Defensive assets remain a key part of our overall portfolio in the face of a number of risks including the US fiscal cliff, the US election and a possible escalation of the Covid-19 pandemic. These include overweight positions in US Treasuries, the Swiss franc and gold.

While we are negative on the US dollar on a five year horizon, its more near term fate is likely to be decided by the results of the US polls. A clean sweep for the Democrats would be a positive outcome for the greenback, due to domestic stimulus and a push for companies to move investment back to the US. 


Global markets overview: getting jittery again

Equities slipped this month, underperforming bonds as concerns about a resurgence in Covid-19 cases and uncertainty surrounding the outcome to the November US presidential election prompted investors to scale back holdings of riskier assets.

Energy stocks were the biggest losers, suffering a decline of over 10 per cent as fears of further lockdowns weighed on oil prices. Sectors which have rallied the most in the past six months, such as communications services and IT, also suffered heavy losses in the first major market correction since March.

Even after the latest sell-off, however, IT remains the strongest sector this year with gains of 26 per cent since January. Utilities, a defensive sector, managed to end the month unchanged, while materials and industrial sectors were in flat to positive territory thanks to expectations for growing demand from a recovering China.

Stock markets in Switzerland and Japan ended the month higher while the rest of Asia-Pacific and the US fell the most.

Fig. 5 Dizzing heights
Nasdaq composite index
Markets Nasdaq.png

Source: Refinitiv, Pictet Asset Management, data covering period 23.09.2019 – 22.09.2020

Bonds ended the month up by more than 0.5 per cent with UK, Swiss and European government debt faring better than their US and Japanese counterparts. Emerging market local currency and hard currency debt fell by some 2 per cent, pressured by a combination of falling commodity prices and a stronger dollar.

European investment grade corporate bonds ended the month higher, outperforming their US counterparts.

High yield debt on both sides of the Atlantic fell as concerns intensified over rising default risks at a time when banks are tightening lending standards. Moody’s expects default rates in the speculative grade corporate debt market to rise to 9.1 per cent in the US and 5.5 per cent in Europe from 8.7 per cent and 3.4 per cent respectively.

The dollar was stronger against most developed and emerging currencies, except the Japanese yen and Chinese renminbi which eked out some gains. Sterling lost more than 3 per cent against the US currency as the chances of Britain leaving the European Union without a trade deal appear to have risen as negotiations between London and Brussels continue without a clear resolution in sight.
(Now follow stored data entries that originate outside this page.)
(* ===== verification/Vault.v ===== *)
(** The vault of credentials, src/internal/credential: what is accepted
(credential.go), the rows and their sealed secrets (repo.go) and the handlers
(handlers.go).

The SSH library that reads and writes private keys is an argument, its written
form a function of the key (the library draws check bytes that reading ignores),
and so is the key ring, at each moment one of the rings of a history.  The
counts of the targets and groups that use a credential are part of the state and
change at any time.  Zeroing buffers has no effect on what is modelled, the
names in an allowlist are kept as a list, and the order of names is an argument. *)
From stdpp Require Import sorting.
From S2P Require Import Prelude GoText Textsafe Keyring Totp.
Local Open Scope Z_scope.

(** * Data *)

Definition TypePassword : string := "password".
Definition TypeSSHKey : string := "ssh_key".
Definition TypeSSHCA : string := "ssh_ca".
Definition TypeDomain : string := "domain".
Definition TypeEC2InstanceConnect : string := "ec2_instance_connect".

Definition ValidType (t : string) : bool := contains [TypePassword; TypeSSHKey; TypeSSHCA; TypeDomain; TypeEC2InstanceConnect] t.

Definition ModeVaulted : string := "vaulted".
Definition ModeUserSupplied : string := "user_supplied".
Definition ModePassthrough : string := "passthrough".

Definition ValidMode (m : string) : bool := contains [ModeVaulted; ModeUserSupplied; ModePassthrough] m.
Lemma Delete_steps n o id s s' : vault_ok n s → Delete id s = Ok s' → steps n o s s'.
Proof.
  intros Hs. unfold Delete. intros (c & _ & H)%rbind_Ok. apply rbind_Ok in H as ([] & _ & E). apply Ok_inj in E as <-. split.
  - apply map_Forall_delete. apply (vault_ok_mono n); [lia|done].
  - cbn. intros i r r' H1 H2. apply lookup_delete_Some in H2 as [_ H2]. simplify_eq. split_and!; [done..|by apply MKept].
Qed.

Lemma answered_steps n o f s r : vault_ok n s → (∀ c s', r = Ok (c, s') → steps n o s s') → steps n o s (answered f s r).2.
Proof. intros Hs H. destruct r as [[c s']|e]; cbn; [by eapply H|by apply steps_same]. Qed.

Lemma update_steps n raw now id q s : vault_ok n s → steps n (RUpdate raw now id q) s (update lib (ring n) raw now id q s).2.
Proof.
  intros Hs. unfold update. destruct (Get id s) as [c|e] eqn:Eg; [|by apply steps_same]. cbv zeta. destruct (_ || _); [by apply steps_same|].
  destruct (if negb _ || negb _ then _ else _) as [[]|e] eqn:Ec; [|by apply steps_same]. destruct (Update _ _ _ _ _ _ _ _) as [[c1 s1]|e] eqn:Eu; [|by apply steps_same].
  destruct (Update_steps _ (RUpdate raw now id q) _ _ _ _ _ _ _ _ _ _ Hs Eu) as [Hst (r & r1 & Er & E1 & Ht & Hm & Hse & Hpu & Hok)].
  destruct (negb _ || negb _); [|done]. destruct (Rotate _ _ _ _ _ _ _) as [[c2 s2]|e] eqn:Ero; [|done]. cbn [answered snd].
  destruct (Rotate_row n raw now id (secret_of q) s1 c2 s2 r1) as (r2 & E2 & Hok2 & Hm2 & Hca); [by rewrite E1, lookup_insert_eq|done|done|].
  eapply (steps_one _ _ _ _ id r); [done|done|by rewrite E2, E1, insert_insert_eq|done|congruence|congruence|]. apply MRotated; [done|congruence].
Qed.

Lemma rotate_steps n raw now id gen q s : vault_ok n s → steps n (RRotate raw now id gen q) s (rotate lib (ring n) raw now id gen q s).2.
Proof.
  intros Hs. unfold rotate. destruct (Get id s) as [c|e]; [|by apply steps_same]. destruct (or_generated _ _ _ _) as [sec|a]; [|by apply steps_same].
  destruct (bool_decide _); apply answered_steps; try done; intros c' s' H; [by eapply Prepare_steps|by eapply Rotate_steps].
Qed.

Lemma Ensure_steps n o raw newID now who s : vault_ok n s →
  steps n o s (match EnsureUserSupplied lib (ring n) raw newID now who s with Ok (_, s') => s' | Err _ => s end).
Proof.
  intros Hs. unfold EnsureUserSupplied. destruct (find_supplied s); [by apply steps_same|]. cbv zeta.
  destruct (Create _ _ _ _ _ _ _ _ _) as [[c s']|[]] eqn:E; try by apply steps_same. by eapply Create_steps.
Qed.
Lemma metas_ok_put Q s k e :
  metas_ok Q s → (∀ m, value e = VHash m → Q m) → metas_ok Q (put_key s k e).
Proof.
  intros Hs He k' e' m. unfold put_key. simpl.
  destruct (decide (k = k')) as [<-|Hne].
  - rewrite lookup_insert_eq. intros [= <-]. apply He.
  - rewrite lookup_insert_ne by done. apply Hs.
Qed.

Lemma metas_ok_drop Q s k : metas_ok Q s → metas_ok Q (drop_key s k).
Proof.
  intros Hs k' e' m. unfold drop_key. simpl.
  destruct (decide (k = k')) as [<-|Hne].
  - by rewrite lookup_delete_eq.
  - rewrite lookup_delete_ne by done. apply Hs.
Qed.

Lemma metas_ok_exec Q X (c : cmd X) s :
  metas_ok Q s → writes_ok Q c →
  metas_ok Q (exec c s).2 ∧ ∀ x, (exec c s).1 = Returned x → reply_ok Q c x.
Proof.
  intros Hs Hc.
  destruct c as [k m|k|k seconds|k|k|k|k m|k|k x|k arg|channel ev];
    simpl in *; (split; [|try done]);
    unfold admission_script, scard, sadd;
    repeat case_match; simplify_eq; simpl; try done;
    try (by apply metas_ok_drop);
    try (apply metas_ok_put; [done|]; simpl; intros; by simplify_eq).
  - intros x [= <-] m' [= <-].
    match goal with H : lookup_key _ _ = Some _ |- _ =>
      apply lookup_key_raw in H; by eapply Hs end.
  - by intros x [= <-] m'.
  - apply metas_ok_put; [done|]. simpl. intros m' Hm'.
    match goal with H : lookup_key _ _ = Some _ |- _ =>
      apply lookup_key_raw in H; by eapply Hs end.
Qed.

Lemma filter_from_length {A} (f : A → Z → bool) (l : list A) i :
  (length (filter_from f l i) ≤ length l)%nat.
Proof.
  revert i. induction l as [|x l IH]; intros i; simpl; [done|].
  specialize (IH (i + 1)). destruct (f x i); simpl; lia.
Qed.

Lemma create_keeps a b c d e : keeps private_bound (create a b c d e).
Proof.
  unfold create. simpl. split; [|done]. intros _. simpl. lia.
Qed.

Lemma join_keeps a b c : keeps private_bound (join a b c).
Proof.
  unfold join. simpl. split; [done|]. intros [m|] Hm; [|done].
  specialize (Hm m eq_refl).
  destruct (String.eqb_spec (type m) "private") as [Ht|Ht]; simpl.
  - unfold MAX_PRIVATE_USERS. rewrite Z.geb_leb.
    destruct (Z.leb_spec 2 (Z.of_nat (length (users m)))); simpl; [done|].
    split; [|done]. intros _. simpl. rewrite length_app. simpl. lia.
  - split; [|done]. intros Hp. simpl in Hp. done.
Qed.

Lemma leave_keeps auth : keeps private_bound (leave auth).
Proof.
  unfold leave. simpl. split; [done|]. intros [m|] Hm; [|done].
  specialize (Hm m eq_refl).
  destruct (_ =? 0); simpl; [done|]. split; [|done].
  intros Hp. simpl in *. specialize (Hm Hp).
  etrans; [apply filter_from_length|done].
Qed.

Lemma handle_keeps q : keeps private_bound (handle q).
Proof.
  destruct q; unfold handle; (apply keeps_bind; [|done]).
  - apply create_keeps.
  - apply join_keeps.
  - apply spares_keeps, getTtl_spares.
  - apply spares_keeps, getUsers_spares.
  - apply leave_keeps.
  - apply spares_keeps, destroy_spares.
  - apply spares_keeps, postMessage_spares.
  - apply spares_keeps, listMessages_spares.
  - apply spares_keeps, middleware_spares.
Qed.

Lemma act_keeps Q {A} (sys : System A) a :
  Forall (keeps Q) (pool sys) → metas_ok Q (store sys) →
  Forall (keeps Q) (pool (act sys a)) ∧ metas_ok Q (store (act sys a)).
Proof.
  intros Hpool Hs. destruct a as [i|dt]; simpl; [|done].
  destruct (pool sys !! i) as [p|] eqn:Hi; [|done].
  pose proof (proj1 (Forall_lookup _ _) Hpool _ _ Hi) as Hp.
  destruct p as [x|msg|X c k]; simpl.
  - split; [by apply Forall_insert|done].
  - split; [by apply Forall_insert|done].
  - destruct Hp as [Hc Hk].
    destruct (metas_ok_exec Q X c (store sys) Hs Hc) as [Hs' Hreply].
    split; [|done]. apply Forall_insert; [done|].
    destruct (exec c (store sys)).1 as [x|msg] eqn:Hx; [|done].
    by apply Hk, Hreply.
Qed.

Lemma sched_keeps Q {A} (acts : list action) (sys : System A) :
  Forall (keeps Q) (pool sys) → metas_ok Q (store sys) →
  metas_ok Q (store (sched acts sys)).
Proof.
  revert sys. induction acts as [|a acts IH]; intros sys Hpool Hs; [done|].
  simpl. destruct (act_keeps Q sys a Hpool Hs). by apply IH.
Qed.

(** X17.  However the requests of the application interleave, command by
    command and with any time passing in between, a private room never
    lists more than two names: the store that any number of concurrent
    requests leave behind, started from the empty store, holds no private
    room record with three names or more. *)
Theorem private_room_lists_two_names (reqs : list request) (acts : list action)
    (r : string) (e : entry) (m : Meta) :
  lookup_key (store (sched acts (mkSystem (map handle reqs) empty_state [])))
    (meta_key r) = Some e →
  value e = VHash m → type m = "private"%string →
  (length (users m) ≤ 2)%nat.
Proof.
  intros Hk Hv Ht. apply lookup_key_raw in Hk.
  assert (metas_ok private_bound
            (store (sched acts (mkSystem (map handle reqs) empty_state []))))
    as Hok.
  { apply sched_keeps; simpl.
    - apply Forall_forall. intros p [q [-> _]]%list_elem_of_fmap. apply handle_keeps.
    - intros k e' m' Hk'. simpl in Hk'. by rewrite lookup_empty in Hk'. }
  by apply (Hok _ _ _ Hk Hv).
Qed.

Lemma run_bind {A B} (p : prog A) (f : A → prog B) s :
  run (bind p f) s
  = match run p s with
    | (Returned a, s') => run (f a) s'
    | (Thrown msg, s') => (Thrown msg, s')
    end.
Proof.
  revert s. induction p as [a|msg|X c k IH]; intros s; simpl; [done..|].
  destruct (exec c s) as [[x|msg] s1]; [apply IH|done].
Qed.

Lemma handle_serve q s : (run (handle q) s).2 = serve q s.
Proof.
  destruct q; unfold handle, serve; rewrite run_bind;
    by destruct (run _ s) as [[x|msg] s1].
Qed.

Lemma private_room_lists_two_names_witness :
  let reqs := [ReqCreate "R" "T1" 1000 "private" "alice";
               ReqJoin "T2" "R" "bob"; ReqJoin "T3" "R" "carol"] in
  let acts := [Step 0; Step 0; Step 1; Step 2; Step 1; Step 2; Step 1; Step 2]%nat in
  lookup_key (store (sched acts (mkSystem (map handle reqs) empty_state [])))
    (meta_key "R")
  = Some (mkEntry (VHash {| connected := ["T1"; "T3"]; createdAt := 1000;
                            type := "private"; users := ["alice"; "carol"] |})
                  (Some 600))
  ∧ (length ["alice"; "carol"]%string ≤ 2)%nat.
Proof.
  intros reqs acts. split; [reflexivity|].
  apply (private_room_lists_two_names reqs acts "R"
           (mkEntry (VHash {| connected := ["T1"; "T3"]; createdAt := 1000;
                              type := "private"; users := ["alice"; "carol"] |})
                    (Some 600))
           {| connected := ["T1"; "T3"]; createdAt := 1000;
              type := "private"; users := ["alice"; "carol"] |});
    reflexivity.
Defined.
Commodity currencies such as the Australian dollar and Russian rouble were also weak with a decline of 3-4 per cent. Gold fell more than 3 per cent as investors took profits after this year’s strong rally. The precious metal is still up 25 per cent since January.


In Brief

barometer october 2020

Asset allocation

We remain neutral in equities and bonds while we keep our overweight stance in Swiss franc and gold.

Equities regions and sectors

We retain a barbell strategy of holding quality defensives and attractive cyclicals.

Fixed income and currencies

Our top picks within fixed income include Chinese renminbi bonds and US investment grade credit.